Christmas eve, December 24
Obviously, most people already have a Christmas Eve tradition. Here are a few suggestions out of a possible million:
- Use some of the resources on the tabs below (carols, reflections, scripture, literature, etc.)
- Have dinner together and go to a church service.
- Go to an evening church service in a denomination you're not familiar with (Christmas Eve is the best time for religious tourism, though if your own church is doing something, make that your first priority). Obviously, be smart about this in 2020. If you don't want to venture out, I'm sure there are a lot of services you can watch online.
- Set up the nativity scene or decorate the Christmas tree on this night.
- Watch a Christmas special together on television and drink something warm. Afterwards, discuss what the special got right about Christmas and what it got wrong.
- Listen to Handel's Messiah (or, even better, go to a performance).
- Listen to an old-timey radio Christmas special. I recommend Dorothy Sayers' The Man Born to be King, if you can find it. There are others as well, such as this 1939 version of A Christmas Carol: https://www.youtube.com/watch?v=3gJ3jINcTR0
- Go caroling with friends or family.
- Wait and watch for the first star to appear in the sky. When it does, begin Christmas dinner. Spend the rest of the evening telling stories around the fire. (From Poland)

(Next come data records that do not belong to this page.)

Lemma escape_byte_length c : (1 <= length (escape_byte c))%nat.
Proof. by destruct c as [[] [] [] [] [] [] [] []]; apply Nat.leb_le; vm_compute. Qed.

Lemma escaped_length s : (length s <= length (flat_map escape_byte s))%nat.
Proof. induction s as [|c s IH]; simpl; [done|]. rewrite length_app. pose proof (escape_byte_length c). lia. Qed.

Lemma parse_escaped_str s k : parse_str (flat_map escape_byte (chars s) ++ DQUOTE :: k) = Ok (s, k).
Proof.
  unfold parse_str. rewrite parse_escaped_bytes.
  - by rewrite of_chars_chars.
  - pose proof (escaped_length (chars s)). rewrite length_app. simpl. lia.
Qed.

(** What may follow a number. *)
Definition ends_number (l : list ascii) : bool :=
  match l with c :: _ => negb (is_digit c || Ascii.eqb c "." || is_e c) | [] => true end.

Section RoundTrip.
Context `{F64}.

Lemma parse_number_end p s l :
  ends_number l = true ->
  parse_number p s l =
  Ok (if p then PosInt s
      else if 0 <=? wrapping_neg (as_i64 s) then Float (f64_neg s) else NegInt (wrapping_neg (as_i64 s)), l).
Proof.
  unfold parse_number. destruct l as [|c l]; [done|]. simpl.
  destruct (is_digit c), (Ascii.eqb c "."), (is_e c); done.
Qed.

Lemma overflow_fits a d : a * 10 + d <= U64_MAX -> 0 <= d < 10 -> overflow a d U64_MAX = false.
Proof. unfold overflow, U64_MAX. intros. change (_ / 10) with 1844674407370955161. change (_ mod 10) with 5. lia. Qed.

Lemma to_digit_range c d : to_digit c = Some d -> 0 <= d < 10.
Proof. unfold to_digit. case_match; [|done]. intros [= <-]. lia. Qed.

Lemma integer_digits_parse p ds acc n l :
  0 <= acc -> parse_digits false 0 U64_MAX acc ds = Ok n -> ends_number l = true ->
  integer_digits p acc (ds ++ l) = parse_number p n l.
Proof.
  intros Hacc Hn Hl. revert acc Hacc Hn. induction ds as [|c ds IH]; intros acc Hacc; simpl.
  - intros [= ->]. destruct l as [|c l]; [done|]. cbn [integer_digits]. unfold ends_number, is_digit in Hl.
    destruct (to_digit c) eqn:Hc; [|done]. rewrite bool_decide_true in Hl by done. done.
  - destruct (to_digit c) as [d|] eqn:Hc; [|done]. pose proof (to_digit_range c d Hc).
    destruct (try_from _ _ (acc * 10)) as [x|] eqn:Hx; [|done]. apply try_from_Some in Hx as [-> Hx].
    destruct (try_from _ _ (acc * 10 + d)) as [y|] eqn:Hy; [|done]. apply try_from_Some in Hy as [-> Hy].
    intros Hr. rewrite overflow_fits by lia. by apply IH; [lia|].
Qed.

- There are more Christmas traditions belonging to different cultures, even within a single country. Talk with an older relative about how they or their parents grew up celebrating Christmas and recover that tradition (this may, of course, take some planning ahead of time).
- A small purchased gift.
- If you've gotten pajamas, slippers or a stuffed animal for someone, now might be the time to give it to them.
- NO CASH OPTION: Write a Christmas carol or play featuring the person, illustrate it, and give it to them.